Molecular Biology-2018 5 DETERMINING THE LEVEL OF SIMILARITY AT THE PROTEIN LEVEL 1. From each of the nucleotide records obtained above, obtain the corresponding protein records and their FASTA sequences. 2. Repeat the alignment in Clustal omega with the protein sequences. Make sure to choose the option protein this time. 3. You will notice that the display of the alignment is somewhat different this time. Interpreting the results displayed: "*" Means that the amino acids are identical. ":" Means that conserved substitutions are observed; a different amino acid which shares the same charge and shape. "." Means that semi-conserved substitutions are observed; a different amino acid which shares either the same charge or shape. 4. Obtain the percentage identity between each of the following protein pairs: human-alpha to human-gamma, human-alpha to cow-alpha, and human-alpha to chicken alpha.

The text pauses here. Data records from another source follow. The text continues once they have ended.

(* ===== verification/_CoqProject ===== *)
-Q . S2P
Prelude.v
Text.v
Base64.v
WsFrame.v
WsConnection.v
Resp.v
CivilTime.v
HttpDate.v
Cron.v
Grants.v
Flags.v
Merge.v
F64.v
Decimal.v
Json.v
JsonText.v
Jobs.v
Queue.v
Worker.v
WorkerProofs.v
Cache.v
RateLimit.v
Breaker.v
Url.v
Router.v
Checksum.v
Bits.v
Huffman.v
Lz77.v
Deflate.v
DeflateRoundTrip.v
InflateSafety.v
Gzip.v
Dialect.v
Builder.v
ViewExpr.v
ViewTemplate.v
ViewTemplateProofs.v
ViewRender.v
ViewRenderProofs.v
Cbor.v
CborProofs.v
Ledger.v
LedgerProofs.v
LedgerTheorems.v
Ber.v
BerProofs.v
Ldap.v
LdapProofs.v
MySqlProtocol.v
MySqlConnection.v
MySqlProofs.v
MySqlAnswers.v
MySqlValues.v
MySqlSafety.v
MySqlTheorems.v
Qr.v
QrField.v
QrSymbol.v
QrCodewords.v
QrTheorems.v
Headers.v
Cookie.v
Response.v
Server.v
ServerProofs.v
ServerRequests.v
ServerTheorems.v
OAuth.v
OAuthStores.v
OAuthServer.v
OAuthProofs.v
OAuthHistory.v
OAuthFreshness.v
OAuthAnswers.v
OAuthTheorems.v
Sealing.v
Session.v
SessionProofs.v
SessionTheorems.v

Molecular Biology-2018 6 FINDING PROTEIN HOMOLOGS STARTING FROM A PROTEIN SEQUENCE 1. For this exercise you will be using the sequence represented by the protein accession number AAA82165. Obtain the corresponding source organism and FASTA sequence. 2. From the protein record page, click on the link "Run Blast" under the heading "analyze this sequence" on the right side of the page. 3. Using the same parameters you used in the previous exercise, use Blastp to find and obtain the FASTA protein sequences for each of the following organisms: Bos taurus (Domestic cow) Mus musculus (Mouse) 4. Use the approach we have seen in the first bioinfo exercise to obtain the protein record for the alcohol dehydrogenase of Saccharomyces cerevisiae (yeast; hint it is classified as a fungi). 5. As you did previously, use Clustal omega to determine the percentage identity between the following pairs of proteins: Human to cow, human to mouse, and human to yeast. FINDING NUCLEOTIDE SEQUENCES WHICH CODE FOR PROTEINS WITH SIMILAR FUNCTIONS STARTING FROM A PROTEIN SEQUENCE 1. For this exercise you will be using the sequence represented by the protein accession number AAA82165. Obtain the corresponding source organism and FASTA sequence. 2. From the protein record page, click on the link "Run Blast" under the heading "analyze this sequence" on the right side of the page. 3. This time, choose the option tblastn among the different Blast option. 4. As you have done previously, use the same algorithm parameters to find and obtain the FASTA nucleotide sequence for ADH 7 of Myotis ricketti (bats) as well as the FASTA protein sequence. 5. Obtain the FASTA nucleotide sequence and FASTA protein sequence from the record with the accession number U09623. 6. As you did previously, use Clustal omega to determine the percentage identity between the nucleotide sequences and the proteins sequences to answer the following questions: a. What type of homologues are the nucleotide sequences? b. What type of homologues are the protein sequences?